CERMIN DI TENGAH BATANG VI


CERMIN DI TENGAH BATANG VI

Oleh Sardono Syarief

6. MENGGALI TALENTA

Pak Gito masih tersenyum. Rupanya beliau merasa geli juga akan nama aslinya yang telah hilang. Sebuah nama bersejarah pemberian kedua orangtuanya yang kini tak pernah terdengar lagi di telinga. Karena hampir semua orang yang mengenalnya pasti akan memanggilnya dengan sebutan Sugito, bukan Hadikiroto atau Dito. Nama Hadikiroto entah hilang ke mana? Pak Gito sendiri tidak tahu rimbanya.

“Emm.........maaf, Pak!”ujarku memecah keheningan.

“Iya?”Pak Gito agak tersentak.

“Kalau kami boleh tahu,”lanjutku. “Tahun berapa dulu Pak Gito masuk Sekolah Dasar?”

“Oh, itu?”Pak Gito mencoba mengingat-ingat. “Kalau tak salah,”katanya lebih lanjut. “Tahun 1963 atau 1964.”

“Di SD mana, Pak?”Gadis ikut menimpali.

“Di SD Negeri Sambong, Kecamatan Batang, Kabupaten Batang.”

“Dari desa mana saja teman-teman Pak Gito dulu,Pak?”Melati ikut bertanya.

“Dari Desa Kecepak, Desa Pakis Aji, Desa Tegalsari, dan Desa Lawang Aji.”

“Kira-kira siapa saja teman Pak Gito sewaktu SD dulu,Pak?”Teten ikut menimpali.

“Banyak, “jawab Pak Gito. “Antara lain; Ujang Rahadi, Rokhmat, Kardiyan, Durasid, Cahyono,dan Rapali.”

“Untuk berangkat dan pulang sekolah, kendaraan apa yang dulu Pak Gito naiki?”Dhestya turut menyahut.

“Jalan kaki.”

“Lho! Memangnya tak jauh jarak antara rumah dengan sekolah, Pak?”masih tanya Dhestya.

“Tidak. Kurang lebih cuma 2 km.”

“Bagaimana nilai Pak Gito sewaktu di SD dulu, Pak?”sela Ardhana.

“Alhamdulillah. Nilai Pak Gito cukup baik.”

“Apakah dengan nilai yang Pak Gito peroleh tadi,”masih ujar Ardhana. “Menjadikan Pak Gito sebagai Bintang Kelas?”

“Ya, begitulah..........!”jawab Pak Gito seraya menyandarkan punggungnya di kursi.

“Dengan begitu, berarti Pak Gito sangat disayang Guru, bukan?”sahut Bahtiar.

“Disayang sekali tidak. Cuma sedang-sedang saja.”

“Dari sekian guru yang ada di SD,”masih ujar Bahtiar. “Adakah yang sempat berkesan di hati Pak Gito sampai sekarang?”
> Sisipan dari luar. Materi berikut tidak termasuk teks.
Lemma parse_wpa_misaligned conf sel :
  wpa_group_selector (conf_wpa_group conf) = Some sel ->
  exists d, wpa_parse_wpa_ie_wpa (encode_ie (221, wpa_ie_body conf sel)) (wpa_ie_size conf) = Some (-4, d).
Proof.
  intros Hs. destruct (wpa_group_cases _ _ Hs) as (k & Hk & Hsel).
  unfold wpa_ie_body, ie_tail. rewrite Hsel. set (r := suites_bytes _ ++ _). set (c := WPA_PUT_LE16 _).
  unfold wpa_parse_wpa_ie_wpa, encode_ie. cbn [fst snd]. set (n := Z.of_nat (length _)).
  assert (wpa_ie_size conf <= 36)%nat as Hn.
  { unfold wpa_ie_size. pose proof (suites_count_le (wpa_pairwise_suites (conf_wpa_pairwise conf))).
    pose proof (suites_count_le (wpa_akm_suites (conf_wpa_key_mgmt conf))).
    unfold wpa_pairwise_suites, wpa_akm_suites in *. cbn [length] in *. lia. }
  assert (16 <= wpa_ie_size conf)%nat by (unfold wpa_ie_size; lia).
  rewrite (proj2 (Nat.eqb_neq _ _)) by lia. cbn [app]. set (b := 221 :: _).
  assert (WPA_GET_BE32 b 6 = Some 0x01000050) as H6 by reflexivity.
  assert (WPA_GET_LE16 b 10 = Some (256 * k + 242)) as H10.
  { change (WPA_GET_LE16 b 10) with (Some (u16 (Z.lor (Z.shiftl k 8) 242))).
    by rewrite be16_val by (unfold is_byte; lia). }
  unfold parse_group. rewrite (proj2 (Z.leb_le _ _)), H6 by lia. cbn [mbind option_bind and_then].
  unfold parse_suites. rewrite (proj2 (Z.leb_le _ _)) by lia.
  change (6 + RSN_SELECTOR_LEN)%nat with 10%nat. rewrite H10. cbn [mbind option_bind].
  rewrite (proj2 (Z.ltb_lt _ _)), orb_true_r by lia. by eexists.
Qed.

Definition wpa_policy (conf : wpa_auth_config) : Prop :=
  is_Some (wpa_group_selector (conf_wpa_group conf)) /\
  suites_count (wpa_pairwise_suites (conf_wpa_pairwise conf)) <> 0%nat /\
  suites_count (wpa_akm_suites (conf_wpa_key_mgmt conf)) <> 0%nat.

(** A WPA element is never accepted.  [wpa_validate_wpa_ie] gets the element
    with its two header bytes, but [wpa_parse_wpa_ie_wpa] skips only the six
    bytes of selector and version: every element [wpa_write_wpa_ie] writes, for
    any policy, is refused by every access point that supports WPA, itself
    included. *)
Theorem wpa_ie_never_accepted conf conf' sel sm ok fresh mem :
  wpa_policy conf -> length mem = wpa_ie_size conf -> has (conf_wpa conf') WPA_PROTO_WPA = true ->
  exists ie sel',
    wpa_write_wpa_ie conf mem 0 = Some (ie, Z.of_nat (length ie)) /\
    wpa_validate_wpa_ie conf' sel sm ok fresh (Some ie) (length ie) = Some (WPA_INVALID_IE, sel', sm).
Proof.
  intros ([s Hs] & Hpw & Hak) Hmem Hproto.
  destruct (parse_wpa_misaligned _ _ Hs) as (d & Hd).
  exists (encode_ie (221, wpa_ie_body conf s)), (select_suites false d).
  rewrite length_wpa_ie. split.
  - pose proof (write_wpa_exact conf s mem [] mem [] Hs Hpw Hak) as H. rewrite !app_nil_r in H. by apply H.
  - unfold wpa_validate_wpa_ie. rewrite (proj2 (Nat.ltb_ge _ _)) by (unfold wpa_ie_size; lia).
    change (encode_ie (221, wpa_ie_body conf s) !! 0%nat) with (Some 221). cbn [mbind option_bind].
    change (221 =? WLAN_EID_RSN) with false. cbv iota. rewrite Hproto. cbn [negb]. rewrite Hd. done.
Qed.

Lemma wpa_ie_never_accepted_witness :
  exists ie sel', wpa_write_wpa_ie (mk_conf 1 2 16 16 0 0 0 0 0) (replicate 24 0) 0 = Some (ie, Z.of_nat (length ie)) /\
    wpa_validate_wpa_ie (mk_conf 1 2 16 16 0 0 0 0 0) (mk_selected 0 0 0)
      (mk_sta WPA_VERSION_NO_WPA 0 0 None 0) true (replicate 24 0) (Some ie) (length ie)
    = Some (WPA_INVALID_IE, sel', mk_sta WPA_VERSION_NO_WPA 0 0 None 0).
Proof.
  apply (wpa_ie_never_accepted (mk_conf 1 2 16 16 0 0 0 0 0) (mk_conf 1 2 16 16 0 0 0 0 0)).
  - split_and!; [by eexists|done|done].
  - reflexivity.
  - reflexivity.
Defined.
Lemma round_inverse rk i dk i' s :
  inv_key rk i dk i' -> ROUND_D dk i' (sr_sb (ROUND_E rk i s)) = sr_sb s.
Proof.
  intros Hk. set (x := ROUND_E rk i s).
  assert (Hcol : forall a b c d k, is_u32 k ->
    Z.lxor (inv_mix_of (Z.lxor (mix (byte 3 a) (byte 2 b) (byte 1 c) (byte 0 d)) k)) (inv_mix_word k)
    = word (Sbox (byte 3 a)) (Sbox (byte 2 b)) (Sbox (byte 1 c)) (Sbox (byte 0 d))).
  { intros a b c d k Hu. rewrite inv_mix_word_bytes by done. fold (inv_mix_of k).
    rewrite <-inv_mix_of_lxor, lxor_cancel. apply inv_mix_mix; auto with words. }
  destruct (Hk 0%nat) as [U0 K0]; [lia|]. destruct (Hk 1%nat) as [U1 K1]; [lia|].
  destruct (Hk 2%nat) as [U2 K2]; [lia|]. destruct (Hk 3%nat) as [U3 K3]; [lia|].
  rewrite Nat.add_0_r in *. rewrite ?Nat.add_0_r in K0.
  unfold ROUND_D. rewrite K0, K1, K2, K3.
  rewrite (TD_col (q0 x)), (TD_col (q1 x)), (TD_col (q2 x)), (TD_col (q3 x)) by word_byte.
  unfold x, ROUND_E, sr_sb. cbn [q0 q1 q2 q3]. rewrite !TE_col. by rewrite !Hcol.
Qed.

(** The last rounds. *)
Lemma TE4_last a b c d :
  Z.lxor (Z.lxor (Z.lxor (TE41 a) (TE42 b)) (TE43 c)) (TE44 d)
  = word (Sbox (byte 3 a)) (Sbox (byte 2 b)) (Sbox (byte 1 c)) (Sbox (byte 0 d)).
Proof.
  unfold word, TE41, TE42, TE43, TE44.
  assert (H3 : forall b, is_byte b ->
    Z.land (u32 (Z.shiftl (nthZ Te0 b) 8)) 0xff000000 = Z.shiftl (Sbox b) 24) by (intros e He; by_byte e).
  assert (H2 : forall b, is_byte b -> Z.land (nthZ Te0 b) 0x00ff0000 = Z.shiftl (Sbox b) 16)
    by (intros e He; by_byte e).
  assert (H1 : forall b, is_byte b -> Z.land (nthZ Te0 b) 0x0000ff00 = Z.shiftl (Sbox b) 8)
    by (intros e He; by_byte e).
  rewrite H3, H2, H1 by auto with words. done.
Qed.

Lemma TD4_last x a b c d : is_u32 x ->
  byte 3 a = Sbox (byte 3 x) -> byte 2 b = Sbox (byte 2 x) ->
  byte 1 c = Sbox (byte 1 x) -> byte 0 d = Sbox (byte 0 x) ->
  Z.lxor (Z.lxor (Z.lxor (TD41 a) (TD42 b)) (TD43 c)) (TD44 d) = x.
Proof.
  intros Hx Ha Hb Hc Hd. unfold TD41, TD42, TD43, TD44. rewrite Ha, Hb, Hc, Hd.
  rewrite !Td4s_Sbox by auto with words. rewrite u32_small.
  - apply word_bytes, Hx.
  - pose proof (byte_range 3 x) as Hr. unfold is_byte in Hr.
    rewrite Z.shiftl_mul_pow2 by lia. lia.
Qed.

Lemma word_eq_bytes w : is_u32 w -> PUTU32 w = [byte 3 w; byte 2 w; byte 1 w; byte 0 w].
Proof.
  intros Hw. unfold PUTU32, u8, byte. change 256 with (2 ^ 8). change 255 with (Z.ones 8).
  rewrite !Z.land_ones, Z.shiftr_0_r by lia. done.
Qed.

(** ** The whole cipher *)

Lemma ROUND_E_drop k rk i s : ROUND_E (drop (4 * k) rk) i s = ROUND_E rk (k + i) s.
Proof.
  unfold ROUND_E. rewrite !nth_skipn.
  by replace (4 * k + 4 * i)%nat with (4 * (k + i))%nat by lia;
     replace (4 * k + (4 * i + 1))%nat with (4 * (k + i) + 1)%nat by lia;
     replace (4 * k + (4 * i + 2))%nat with (4 * (k + i) + 2)%nat by lia;
     replace (4 * k + (4 * i + 3))%nat with (4 * (k + i) + 3)%nat by lia.
Qed.

Lemma ROUND_D_drop k rk i s : ROUND_D (drop (4 * k) rk) i s = ROUND_D rk (k + i) s.
Proof.
  unfold ROUND_D. rewrite !nth_skipn.
  by replace (4 * k + 4 * i)%nat with (4 * (k + i))%nat by lia;
     replace (4 * k + (4 * i + 1))%nat with (4 * (k + i) + 1)%nat by lia;
     replace (4 * k + (4 * i + 2))%nat with (4 * (k + i) + 2)%nat by lia;
     replace (4 * k + (4 * i + 3))%nat with (4 * (k + i) + 3)%nat by lia.
Qed.
(* ===== verification/AesSpec.v ===== *)
(** * AesSpec: FIPS-197 and the table-driven AES

    A reference AES-128 written from the standard: bytes in GF(2^8), the S-box as
    inversion followed by the affine map, SubBytes, ShiftRows, MixColumns,
    AddRoundKey on the sixteen bytes of the state and the key expansion.  The
    table-driven code of [ap/crypto] computes the same function. *)

From stdpp Require Import base list.
From Stdlib Require Import ZArith Lia Btauto.
From S2P Require Import Prelude Words AesTables Aes.

(** ** The reference *)

(** Multiplication by x in GF(2^8). *)
Definition xtime (b : Z) : Z := if b <? 128 then 2 * b else Z.lxor (2 * b - 256) 0x1b.

(** Russian-peasant multiplication over the low [n] bits of [a]. *)
Fixpoint gf_mul_n (n : nat) (a b : Z) : Z :=
  match n with
  | O => 0
  | Datatypes.S n' => Z.lxor (if Z.odd a then b else 0) (gf_mul_n n' (Z.div2 a) (xtime b))
  end.
Definition gf_mul (a b : Z) : Z := gf_mul_n 8 a b.

(** [b^254], the inverse of [b] (and 0 for 0). *)
Definition gf_inv (b : Z) : Z :=
  let b2 := gf_mul b b in let b4 := gf_mul b2 b2 in let b8 := gf_mul b4 b4 in
  let b16 := gf_mul b8 b8 in let b32 := gf_mul b16 b16 in let b64 := gf_mul b32 b32 in
  let b128 := gf_mul b64 b64 in
  gf_mul b128 (gf_mul b64 (gf_mul b32 (gf_mul b16 (gf_mul b8 (gf_mul b4 b2))))).

Definition rotl8 (b n : Z) : Z := Z.lor (u8 (Z.shiftl b n)) (Z.shiftr b (8 - n)).

Definition fips_sbox (b : Z) : Z :=
  let i := gf_inv b in
  Z.lxor (Z.lxor (Z.lxor (Z.lxor (Z.lxor i (rotl8 i 1)) (rotl8 i 2)) (rotl8 i 3)) (rotl8 i 4)) 0x63.

Definition sub_bytes (s : list Z) : list Z := map fips_sbox s.

Definition shift_rows (s : list Z) : list Z :=
  map (fun i => nth i s 0) [0; 5; 10; 15; 4; 9; 14; 3; 8; 13; 2; 7; 12; 1; 6; 11]%nat.

Definition mix_column (a b c d : Z) : list Z :=
  let dot x y z w := Z.lxor (Z.lxor (Z.lxor (gf_mul 2 x) (gf_mul 3 y)) z) w in
  [dot a b c d; dot b c d a; dot c d a b; dot d a b c].

Fixpoint mix_columns (s : list Z) : list Z :=
  match s with
  | a :: b :: c :: d :: r => mix_column a b c d ++ mix_columns r
  | _ => []
  end.

Definition word_bytes_of (w : Z) : list Z := [byte 3 w; byte 2 w; byte 1 w; byte 0 w].

(** The bytes of round key [i] of the expanded key. *)
Definition round_key (w : list Z) (i : nat) : list Z :=
  word_bytes_of (nth (4 * i) w 0) ++ word_bytes_of (nth (4 * i + 1) w 0) ++
  word_bytes_of (nth (4 * i + 2) w 0) ++ word_bytes_of (nth (4 * i + 3) w 0).

Definition add_round_key (s k : list Z) : list Z := zip_with Z.lxor s k.

Definition fips_round (w : list Z) (i : nat) (s : list Z) : list Z :=
  add_round_key (mix_columns (shift_rows (sub_bytes s))) (round_key w i).

Definition fips_cipher (w pt : list Z) : list Z :=
  let s := add_round_key pt (round_key w 0) in
  let s := fold_left (fun s i => fips_round w i s) (seq 1 9) s in
  add_round_key (shift_rows (sub_bytes s)) (round_key w 10).

(** Key expansion *)
Definition sub_word (w : Z) : Z :=
  word (fips_sbox (byte 3 w)) (fips_sbox (byte 2 w)) (fips_sbox (byte 1 w)) (fips_sbox (byte 0 w)).
Definition rot_word (w : Z) : Z := word (byte 2 w) (byte 1 w) (byte 0 w) (byte 3 w).
Fixpoint fips_rcon (i : nat) : Z :=
  match i with O => 1 | Datatypes.S i' => xtime (fips_rcon i') end.

Fixpoint fips_expand (n i : nat) (k0 k1 k2 k3 : Z) : list Z :=
  match n with
  | O => []
  | Datatypes.S n' =>
      let k4 := Z.lxor k0 (Z.lxor (sub_word (rot_word k3)) (Z.shiftl (fips_rcon i) 24)) in
      let k5 := Z.lxor k1 k4 in let k6 := Z.lxor k2 k5 in let k7 := Z.lxor k3 k6 in
      [k4; k5; k6; k7] ++ fips_expand n' (Datatypes.S i) k4 k5 k6 k7
  end.

Definition fips_key_expansion (key : list Z) : list Z :=
  let k i := GETU32 key (4 * i) in
  [k 0%nat; k 1%nat; k 2%nat; k 3%nat] ++ fips_expand 10 0 (k 0%nat) (k 1%nat) (k 2%nat) (k 3%nat).

(** ** The tables against the reference *)

Lemma Sbox_fips b : is_byte b -> Sbox b = fips_sbox b.
Proof. intros Hb. by_byte b. Qed.

(** Byte [j] of the table entry for byte position [k]. *)
Lemma byte_mix_byte j k b : In j [0; 1; 2; 3] -> In k [0; 1; 2; 3] -> is_byte b ->
  byte j (mix_byte k b) =
    let c := (j + k) mod 4 in
    if c =? 3 then gf_mul 2 (fips_sbox b) else if c =? 0 then gf_mul 3 (fips_sbox b) else fips_sbox b.
Proof.
  intros Hj Hk Hb. cbn in Hj, Hk.
  destruct Hj as [<-|[<-|[<-|[<-|[]]]]], Hk as [<-|[<-|[<-|[<-|[]]]]]; by_byte b.
Qed.

(** One column of a round, as the bytes of MixColumns. *)
Lemma mix_bytes b3 b2 b1 b0 :
  is_byte b3 -> is_byte b2 -> is_byte b1 -> is_byte b0 ->
  word_bytes_of (mix b3 b2 b1 b0)
  = mix_column (fips_sbox b3) (fips_sbox b2) (fips_sbox b1) (fips_sbox b0).
Proof.
  intros H3 H2 H1 H0. unfold word_bytes_of, mix, mix_column. rewrite !byte_lxor.
  rewrite !byte_mix_byte by ((cbn; tauto) || done). cbn zeta.
  repeat match goal with |- context [(?a + ?b) mod 4] =>
    let v := eval compute in ((a + b) mod 4) in change ((a + b) mod 4) with v end.
  cbn [Z.eqb Pos.eqb]. repeat (apply (f_equal2 cons); [xor_ac|]). reflexivity.
Qed.

(** ** The cipher *)

Definition quad_bytes (s : quad) : list Z :=
  word_bytes_of (q0 s) ++ word_bytes_of (q1 s) ++ word_bytes_of (q2 s) ++ word_bytes_of (q3 s).

Lemma word_bytes_lxor a b :
  word_bytes_of (Z.lxor a b) = zip_with Z.lxor (word_bytes_of a) (word_bytes_of b).
Proof. unfold word_bytes_of. cbn [zip_with]. by rewrite !byte_lxor. Qed.

Lemma zip_words a b c d a' b' c' d' :
  zip_with Z.lxor
    (word_bytes_of a ++ word_bytes_of b ++ word_bytes_of c ++ word_bytes_of d)
    (word_bytes_of a' ++ word_bytes_of b' ++ word_bytes_of c' ++ word_bytes_of d')
  = quad_bytes (mk_quad (Z.lxor a a') (Z.lxor b b') (Z.lxor c c') (Z.lxor d d')).
Proof. unfold quad_bytes. cbn [q0 q1 q2 q3]. rewrite !word_bytes_lxor. reflexivity. Qed.

Lemma add_key_bytes s rk i : quad_bytes (add_key s rk i) = add_round_key (quad_bytes s) (round_key rk i).
Proof.
  unfold add_round_key, round_key. unfold quad_bytes at 2. rewrite zip_words. reflexivity.
Qed.

Lemma round_bytes rk i s : quad_bytes (ROUND_E rk i s) = fips_round rk i (quad_bytes s).
Proof.
  unfold fips_round. unfold ROUND_E. rewrite !TE_col.
  unfold add_round_key, round_key.
  transitivity (zip_with Z.lxor
    (quad_bytes (mk_quad
       (mix (byte 3 (q0 s)) (byte 2 (q1 s)) (byte 1 (q2 s)) (byte 0 (q3 s)))
       (mix (byte 3 (q1 s)) (byte 2 (q2 s)) (byte 1 (q3 s)) (byte 0 (q0 s)))
       (mix (byte 3 (q2 s)) (byte 2 (q3 s)) (byte 1 (q0 s)) (byte 0 (q1 s)))
       (mix (byte 3 (q3 s)) (byte 2 (q0 s)) (byte 1 (q1 s)) (byte 0 (q2 s)))))
    (round_key rk i)).
  { unfold quad_bytes at 2, round_key. rewrite zip_words. reflexivity. }
  f_equal. unfold quad_bytes. cbn [q0 q1 q2 q3].
  rewrite !mix_bytes by auto with words. unfold sub_bytes, shift_rows, word_bytes_of.
  cbn [app map nth mix_columns]. by rewrite app_nil_r.
Qed.

Lemma sr_sb_bytes s : quad_bytes (sr_sb s) = shift_rows (sub_bytes (quad_bytes s)).
Proof.
  unfold quad_bytes, sr_sb. cbn [q0 q1 q2 q3].
  assert (Hw : forall a b c d, word_bytes_of (word (Sbox (byte 3 a)) (Sbox (byte 2 b)) (Sbox (byte 1 c))
    (Sbox (byte 0 d))) = [fips_sbox (byte 3 a); fips_sbox (byte 2 b); fips_sbox (byte 1 c);
                       fips_sbox (byte 0 d)]).
  { intros a b c d. unfold word_bytes_of.
    rewrite !byte_word by (auto with words || (cbn; tauto)). cbn [Z.eqb Pos.eqb].
    by rewrite !Sbox_fips by auto with words. }
  rewrite !Hw. unfold sub_bytes, shift_rows, word_bytes_of. cbn [app map nth]. reflexivity.
Qed.

Lemma put_block_bytes s : quad_u32 s -> put_block s = quad_bytes s.
Proof. intros (H0 & H1 & H2 & H3). unfold put_block. by rewrite !word_eq_bytes. Qed.

Lemma get_block_bytes p : is_block p -> quad_bytes (get_block p) = p.
Proof.
  intros Hp. rewrite <-put_block_bytes by (apply get_block_u32, Hp). by apply put_get.
Qed.

Lemma key_loop_fips n : forall i k0 k1 k2 k3, (i + n <= 10)%nat ->
  key_loop n (Z.of_nat i) k0 k1 k2 k3 = fips_expand n i k0 k1 k2 k3.
Proof.
  induction n as [|n IH]; intros i k0 k1 k2 k3 Hi; [done|]. cbn [key_loop fips_expand app].
  assert (Hr : RCON (Z.of_nat i) = Z.shiftl (fips_rcon i) 24).
  { assert (Hin : In i (seq 0 10)) by (apply in_seq; lia). cbn in Hin.
    destruct Hin as [<-|[<-|[<-|[<-|[<-|[<-|[<-|[<-|[<-|[<-|[]]]]]]]]]]]; reflexivity. }
  assert (Hk : Z.lxor (Z.lxor (Z.lxor (Z.lxor (Z.lxor k0 (TE421 k3)) (TE432 k3)) (TE443 k3)) (TE414 k3))
    (RCON (Z.of_nat i)) = Z.lxor k0 (Z.lxor (sub_word (rot_word k3)) (Z.shiftl (fips_rcon i) 24))).
  { rewrite Hr. unfold sub_word, rot_word. rewrite !byte_word by (auto with words || (cbn; tauto)).
    cbn [Z.eqb Pos.eqb]. rewrite <-!Sbox_fips by auto with words.
    pose proof (TE4_last (word (byte 2 k3) 0 0 0) (word 0 (byte 1 k3) 0 0) (word 0 0 (byte 0 k3) 0)
      (word 0 0 0 (byte 3 k3))) as HT.
    assert (H0 : is_byte 0) by (unfold is_byte; lia).
    unfold TE41, TE42, TE43, TE44 in HT.
    rewrite !byte_word in HT by (auto with words || (cbn; tauto)). cbn [Z.eqb Pos.eqb] in HT.
    rewrite <-HT. unfold TE421, TE432, TE443, TE414. xor_ac. }
  rewrite Hk. repeat (apply (f_equal2 cons); [done|]).
  replace (Z.of_nat i + 1) with (Z.of_nat (Datatypes.S i)) by lia. apply IH. lia.
Qed.

(** C35: the table-driven AES is FIPS-197 AES-128: for every key and block,
    [rijndaelKeySetupEnc] expands the key as the standard does and
    [rijndaelEncrypt] computes the standard's cipher. *)
Theorem aes_is_fips197 key pt :
  is_block key -> is_block pt ->
  rijndaelKeySetupEnc key = fips_key_expansion key /\
  aes_encrypt (rijndaelKeySetupEnc key) pt = fips_cipher (fips_key_expansion key) pt.
Proof.
  intros [_ Hk] Hp. destruct (key_setup_enc_ok key Hk) as [_ Hu].
  assert (HK : rijndaelKeySetupEnc key = fips_key_expansion key).
  { unfold rijndaelKeySetupEnc, fips_key_expansion. change (Z.of_nat 0) with 0.
    rewrite <-(key_loop_fips 10 0) by lia. reflexivity. }
  split; [done|]. rewrite <-HK. unfold aes_encrypt. rewrite encrypt_seq.
  rewrite put_block_bytes by (apply add_key_u32; [done|apply sr_sb_u32]).
  rewrite add_key_bytes, sr_sb_bytes. unfold fips_cipher.
  rewrite <-(get_block_bytes pt Hp) at 2. rewrite <-add_key_bytes.
  generalize (add_key (get_block pt) (rijndaelKeySetupEnc key) 0). intros s.
  cbn [seq_rounds fold_left seq]. rewrite !round_bytes. reflexivity.
Qed.

Lemma aes_is_fips197_witness :
  aes_encrypt (rijndaelKeySetupEnc (map Z.of_nat (seq 0 16))) (map Z.of_nat (seq 32 16))
  = fips_cipher (fips_key_expansion (map Z.of_nat (seq 0 16))) (map Z.of_nat (seq 32 16)).
Proof.
  apply (aes_is_fips197 (map Z.of_nat (seq 0 16)) (map Z.of_nat (seq 32 16)));
    (split; [done|]); cbn; repeat (constructor; [unfold is_byte; lia|]); constructor.
Defined.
“Ada,”jawab Bapak yang selalu berpenampilan rapi itu singkat.

“Siapa, Pak?”sela Jaka.

“Pak Domo Rohadi,”jawab Pak Gito. “Beliau seorang Kepala Sekolah yang telah berjasa besar terhadap diri Pak Gito.”

“Berjasa dalam bidang apa, Pak?”tanya Jaka lagi.

“Dalam memberi nama baru Sugito, untuk nama Bapak.”

“Selain Pak Domo Rohadi,”aku menyela. “Siapa lagi Guru yang sempat berkesan di hati Pak Gito?”

“Pak Parhim.”

“Apa kelebihan Pak Parhim di mata Pak Sugito?”masih aku yang bertanya.

“Bagi Pak Gito,”jawab suami Bu Rindiyani tadi dengan sabar. “Pak Parhim merupakan sosok guru yang sangat pandai dalam membawakan cerita di depan kelas,”demikian pengakuan Pak Gito untuk Pak Parhim. “Beliau bisa larut dalam kisah cerita

yang dibawakannya. Penjiwaannya terhadap cerita, sungguh luar biasa! Beliau bisa menangis, bila isi ceritanya sedih. Bisa pula tertawa, bila kisahnya gembira.”

“Dari kelebihan yang dimiliki Pak Parhim tadi,”ucap Bahtiar. “Pernahkah Pak Gito bercita-cita untuk menirunya,Pak?”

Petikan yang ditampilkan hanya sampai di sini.